The assassination of John F. Kennedy on 22 November 1963 has become a cliché. We are overfamiliar with the Zapruder footage of the moment of his death in a way inconceivable to those who lived through it. Fifty years ago, “where were you when Kennedy died?” was a question to inspire hushed conversation about a shared horror. Now it is prompted by mild curiosity. In The Assassination of JFK: Minute by Minute I aim to restore the impact of the killing of Kennedy, by telling the stories of the hundreds of people caught up in the drama of that long and terrible weekend. Kennedy himself is not the key figure in the book, but he is a person who fascinates me – the rich playboy who discovered his political instincts not on the hustings, not even on Capitol Hill – but in the Oval Office. What follows below is a selection of documentation and ephemera surrounding the events of the killing.
Most memorable photograph
There were of course three murders over that infamous November weekend – Kennedy’s, Officer J.D. Tippit’s (shot by Oswald when he stopped the latter for questioning 45 minutes after the assassination) and Lee Harvey Oswald’s. The moment Jack Ruby killed the president’s assassin is famously captured in Bob Jackson’s photograph that shows Oswald grimacing as Ruby thrusts the gun in his side and fires. Jackson won a Pulitzer for it. Yet I prefer the one taken literally a split second earlier, by Jack Beers of the Dallas Morning News. It shows the moment just before Jack Ruby shoots. He’s stepping forward, gun raised. On the left is a line of plain-clothes policemen; on the right, reporters in raincoats are holding their microphones out to Oswald. No one is looking at the man in the dark suit and hat with a gun – all eyes are on Oswald, striding between detectives Leavelle and Graves. Oswald looks ahead. It’s said that Jack Beers never really got over the fact that he missed the moment and Jackson got the glory – but for me, Beers’ picture is the better one for capturing the moment before. Read more.
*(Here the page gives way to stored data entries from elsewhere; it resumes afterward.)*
(** Dividing a number that is not negative by a larger positive number
    gives no more. *)
Lemma float_div_antimono (f s s' : float) :
  py_ge f 0%float = true -> py_gt s 0%float = true ->
  PrimFloat.is_finite s' = true -> py_ge s' s = true ->
  py_ge (f / s)%float (f / s')%float = true.
Proof.
  intros Hf Hpos Hfinite Hge.
  apply finite_float_cases in Hfinite.
  apply float_py_gt in Hpos. destruct Hpos as [_ [_ Hpos]].
  change (Prim2SF 0%float) with (S754_zero false) in Hpos.
  apply float_py_ge in Hf. destruct Hf as [Hfn [_ Hf]].
  change (Prim2SF 0%float) with (S754_zero false) in Hf.
  apply float_py_ge in Hge. destruct Hge as [_ [_ Hge]].
  apply float_py_ge. rewrite !div_spec.
  pose proof (Prim2SF_valid s) as Hvs. pose proof (Prim2SF_valid s') as Hvs'.
  destruct (Prim2SF s) as [ss | ss | | ss ms es]; try discriminate Hpos.
  - destruct ss; [discriminate Hpos |].
    destruct (Prim2SF s') as [ss' | ss' | | ss' ms' es']; try contradiction;
      destruct ss'; cbn in Hge; lia.
  - destruct ss; [discriminate Hpos |].
    destruct (Prim2SF s') as [ss' | ss' | | ss' ms' es']; try contradiction;
      [destruct ss'; cbn in Hge; lia |].
    destruct ss'; [cbn in Hge; lia |].
    cbn [valid_binary] in Hvs, Hvs'.
    destruct (SFdiv_antimono (Prim2SF f) ms ms' es es' (Prim2SF_valid f) Hvs Hvs' Hfn Hf Hge)
      as [Hq [Hq' Hmono]].
    split; [exact Hq |]. split; [exact Hq' | exact Hmono].
Qed.

Lemma float_ge_pos (s s' : float) :
  py_gt s 0%float = true -> py_ge s' s = true -> py_gt s' 0%float = true.
Proof. intros Hpos Hge. exact (float_ge_gt_trans s' s 0%float Hge Hpos). Qed.

(** X19: the width check is monotone in the sweep span: a peak of
    non-negative [fwhm] that is not too wide over a positive sweep span is
    not too wide over any larger finite span. *)
Theorem wider_sweep_keeps_narrow_peak
  (fwhm sweep_span sweep_span' snr snr_distorted : float)
  (distorted_fraction_low_snr distorted_fraction_high_snr fwhm_absolute_threshold : float) :
  py_ge fwhm 0%float = true ->
  py_gt sweep_span 0%float = true ->
  py_ge sweep_span' sweep_span = true ->
  PrimFloat.is_finite sweep_span' = true ->
  _is_peak_too_wide fwhm sweep_span snr snr_distorted distorted_fraction_low_snr
    distorted_fraction_high_snr fwhm_absolute_threshold
  = Ok false ->
  _is_peak_too_wide fwhm sweep_span' snr snr_distorted distorted_fraction_low_snr
    distorted_fraction_high_snr fwhm_absolute_threshold
  = Ok false.
Proof.
  intros Hfwhm Hpos Hge Hfinite. rewrite !is_peak_too_wide_spec.
  intros Hnarrow. injection Hnarrow as Hnarrow. f_equal.
  unfold spec_too_wide in *.
  rewrite Hpos in Hnarrow. rewrite (float_ge_pos _ _ Hpos Hge). cbn [andb] in *.
  apply orb_false_elim in Hnarrow. destruct Hnarrow as [Hrel Habs].
  rewrite Habs, orb_false_r.
  pose proof (float_div_antimono fwhm sweep_span sweep_span' Hfwhm Hpos Hfinite Hge) as Hquot.
  destruct (py_gt (fwhm / sweep_span') _) eqn:Hwide; [| reflexivity].
  rewrite (float_ge_gt_trans _ _ _ Hquot Hwide) in Hrel. discriminate Hrel.
Qed.

(** * More on the metric extractor *)

Lemma getattr_ok {A : Type} (field : option A) (name : string) (v : A) :
  getattr field name = Ok v -> field = Some v.
Proof. destruct field; cbn; congruence. Qed.

Lemma getitem_ok {V : Type} (d : list (string * V)) (key : string) (v : V) :
  getitem d key = Ok v -> dict_get d key = Some v.
Proof. unfold getitem. destruct (dict_get d key); congruence. Qed.

(** A returned record holds the values of the qubit's slice and of its
    fitter. *)
Lemma extract_ok_inv (fit : Dataset.t) (fitters : list (string * S21Resonator.t))
  (qubit_name : string) (metrics : Metrics) :
  _extract_qubit_fit_metrics fit fitters qubit_name = Ok metrics ->
  exists (qubit_data : QubitData.t) (fitter : S21Resonator.t),
    dict_get (Dataset.qubit fit) qubit_name = Some qubit_data
    /\ dict_get fitters qubit_name = Some fitter
    /\ extract_sweep_span fit = Ok (sweep_span metrics)
    /\ QubitData.num_peaks qubit_data = Some (num_peaks metrics)
    /\ QubitData.snr qubit_data = Some (snr metrics)
    /\ QubitData.fwhm qubit_data = Some (fwhm metrics)
    /\ QubitData.asymmetry qubit_data = Some (asymmetry metrics)
    /\ QubitData.skewness qubit_data = Some (skewness metrics)
    /\ QubitData.opx_bandwidth_artifact qubit_data
       = Some (negb (opx_bandwidth_artifact metrics))
    /\ dict_get (S21Resonator.quality_metrics fitter) "nrmse" = Some (nrmse metrics)
    /\ dict_get (S21Resonator.quality_metrics fitter) "r_squared"
       = Some (r_squared metrics).
Proof.
  unfold _extract_qubit_fit_metrics.
  destruct (getitem (Dataset.qubit fit) qubit_name) as [qubit_data |] eqn:Hslice;
    [| discriminate].
  destruct (getitem fitters qubit_name) as [fitter |] eqn:Hfitter; [| discriminate].
  destruct (extract_sweep_span fit) as [span |]; [| discriminate].
  cbn [bind].
  destruct (getattr (QubitData.num_peaks qubit_data) _) eqn:H1; [| discriminate].
  destruct (getattr (QubitData.snr qubit_data) _) eqn:H2; [| discriminate].
  destruct (getattr (QubitData.fwhm qubit_data) _) eqn:H3; [| discriminate].
  destruct (getattr (QubitData.asymmetry qubit_data) _) eqn:H4; [| discriminate].
  destruct (getattr (QubitData.skewness qubit_data) _) eqn:H5; [| discriminate].
  destruct (getattr (QubitData.opx_bandwidth_artifact qubit_data) _) eqn:H6;
    [| discriminate].
  destruct (getitem (S21Resonator.quality_metrics fitter) "nrmse") eqn:H7;
    [| discriminate].
  destruct (getitem (S21Resonator.quality_metrics fitter) "r_squared") eqn:H8;
    [| discriminate].
  cbn [bind]. intros Hok. injection Hok as <-.
  exists qubit_data, fitter.
  cbn [num_peaks snr fwhm sweep_span asymmetry skewness opx_bandwidth_artifact nrmse
       r_squared].
  rewrite negb_involutive.
  repeat split; try reflexivity; try (apply getitem_ok; assumption);
    eapply getattr_ok; eassumption.
Qed.
(** Every run, from the first line to the last. *)
Lemma run_cases (w : world) :
  (exists r, auth_reply w = Reply r /\ status_code r <> 201 /\
             run w =
             ((opening ++ [Call (auth_request (password w));
                           Print ("Error authenticating: " ++ str_of_Z (status_code r));
                           Print (text r)])%list,
              Raise (TypeError "cannot unpack non-iterable NoneType object"))) \/
  (exists shown,
      run w = ((opening ++ Call (auth_request (password w)) :: shown
                  ++ [Print failed_to_authenticate])%list, Ok 1) /\
      calls shown = [] /\ questions shown = []) \/
  (exists t uid rest out,
      authenticated w t uid /\ t <> "" /\ truthy uid = true /\
      run w = ((opening ++ Call (auth_request (password w)) :: welcome uid ++ rest)%list,
               out) /\
      (calls rest = [list_request (JStr t) uid] \/
       calls rest = [list_request (JStr t) uid; create_request (JStr t) uid]) /\
      (questions rest = [] \/ questions rest = [question]) /\
      match out with
      | Ok code =>
          (code = 1 /\ ends_with rest [Print failed_to_create]) \/
          (code = 0 /\
           exists cred, is_record cred /\
                        (ends_with rest (reuse_report cred) \/
                         ends_with rest (created_report cred)))
      | Raise _ => True
      end).
Proof.
  destruct (authentication_cases w) as [(r & Hr & Hs)|[[H201 Hno]|(t & uid & Ha & Hne & Hu)]].
  - left. exists r. repeat split; try assumption. now apply run_rejected.
  - right. left. now apply run_not_authenticated_shown.
  - right. right.
    destruct (after_authentication_cases w (JStr t) uid) as (rest & out & Hafter & H).
    exists t, uid, rest, out. repeat split; try assumption; try apply H.
    now rewrite (run_authenticated w t uid Ha Hne Hu), Hafter.
Qed.
(** * Nexus-LLM: the WAV container builder and the audio-overview hook

    A shallow embedding of [addWavHeader] and [generateAudio] from
    [src/hooks/useNotebook.ts], together with the part of
    [services/geminiService] and [types] they rely on.

    - An [ArrayBuffer] is an object with identity: a location in a heap
      that maps locations to byte sequences.  [DataView] and [Uint8Array]
      are views (buffer, byte offset) onto such an object.
    - JavaScript code runs in a state-and-exception monad [M] over a
      [world]: the heap, the React state cell [audioOverview] and the
      chronological trace of interactions with the outside.
    - The numeric arguments of [addWavHeader] are integer-valued JavaScript
      numbers, embedded as [Z]; [DataView.setUint16]/[setUint32] reduce
      their argument modulo 2^16 / 2^32 (ToUint16 / ToUint32) before
      storing it.  Products are exact in double precision below 2^53,
      which covers every bound that appears in the statements below.
    - Memory is unbounded: [new ArrayBuffer(n)] always yields a buffer.
    - [generateAudio] is one invocation of the async function, its awaits
      run in program order; the two service requests and the browser's
      object-URL registry are parameters ([Collaborators]).
    - The other handlers of the hook and of [App] ([addSource],
      [removeSource], [saveNote], [sendMessage], [handleGenerateStudio],
      the notification timer), the request builders of
      [services/geminiService] and the two viewers of
      [components/NotesBoard] run over [AppState], the state cells of the
      component tree; the service, [crypto.randomUUID()] and [Date.now()]
      are parameters ([Env]), and handlers run one at a time. *)

From Stdlib Require Import ZArith Lia Strings.String Strings.Ascii.
From coqutil Require Import Byte Word.LittleEndianList.
From stdpp Require Import gmap list strings pretty.

Local Open Scope Z_scope.

(** ** Data model (types.ts) *)

Inductive SourceType := text | file.

Record Source := {
  id : string;
  name : string;
  content : string;
  mimeType : string;
  data : option string;
  type : SourceType;
  dateAdded : Z
}.

(** [AudioOverviewState['status']] *)
Inductive Status := idle | generating_script | synthesizing | ready | error.

(** [AudioOverviewState]; the optional field [error] of the source is
    [error_text] here, since [error] already names the status. *)
Record AudioOverviewState := {
  status : Status;
  audioUrl : option string;
  script : option string;
  error_text : option string
}.

(** ** Objects, exceptions, the world *)

(** Identity of an [ArrayBuffer]. *)
Abbreviation loc := positive.

Inductive exn :=
| RangeError
| TypeError
| Rejected (reason : string).

(** What an awaited collaborator call settles to. *)
Inductive settled (A : Type) :=
| Resolved (a : A)
| Failed (e : exn).
Arguments Resolved {A} a.
Arguments Failed {A} e.

(** Interactions of the hook with its surroundings, in program order. *)
Inductive event :=
| Call_generatePodcastScript (sources : list Source) (language : string)
| Return_generatePodcastScript (r : settled string)
| Call_synthesizePodcastAudio (script : string)
| Return_synthesizePodcastAudio (r : settled (list byte))
| CreateObjectURL (blob : list byte) (type : string) (url : string)
| ConsoleError (e : exn)
| SetAudioOverview (s : AudioOverviewState).

Record world := World {
  heap : gmap loc (list byte);
  audioOverview : AudioOverviewState;
  trace : list event
}.

Definition set_heap (f : gmap loc (list byte) → gmap loc (list byte)) (w : world) : world :=
  {| heap := f (heap w); audioOverview := audioOverview w; trace := trace w |}.

Definition log (e : event) (w : world) : world :=
  {| heap := heap w; audioOverview := audioOverview w; trace := trace w ++ [e] |}.

(** ** The monad of JavaScript computations *)

Inductive outcome (A : Type) :=
| Normal (a : A)
| Throw (e : exn).
Arguments Normal {A} a.
Arguments Throw {A} e.

Definition M (A : Type) : Type := world → outcome A * world.

#[global] Instance M_ret : MRet M := λ A a w, (Normal a, w).

#[global] Instance M_bind : MBind M := λ A B k c w,
  match c w with
  | (Normal a, w') => k a w'
  | (Throw e, w') => (Throw e, w')
  end.

Definition throw {A} (e : exn) : M A := λ w, (Throw e, w).

(** [try { body } catch (e) { handler }]: effects of [body] up to the
    throw are kept. *)
Definition try_catch {A} (body : M A) (handler : exn → M A) : M A := λ w,
  match body w with
  | (Normal a, w') => (Normal a, w')
  | (Throw e, w') => handler e w'
  end.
Abraham Zapruder, the Dallas dressmaker who shot the famous footage of the assassination, appeared on television himself that day. About two hours after the shooting in the news studio of WFAA-TV, presenter Jay Watson is half listening to the director in his earpiece and half listening to Zapruder’s eyewitness account of the shooting. He suddenly turns and gives the man his full attention when he describes the impact of the final bullet. “I saw his head practically open up, all blood and everything and I kept on shooting. That’s about all of it. I’m just sick of it, kid,” Abraham Zapruder says, as he fights back tears. “I think that pretty well expresses the entire feelings of the whole world,” replies Watson, “you have the film in your camera… we’ll try to get that processed and have it as soon as possible.”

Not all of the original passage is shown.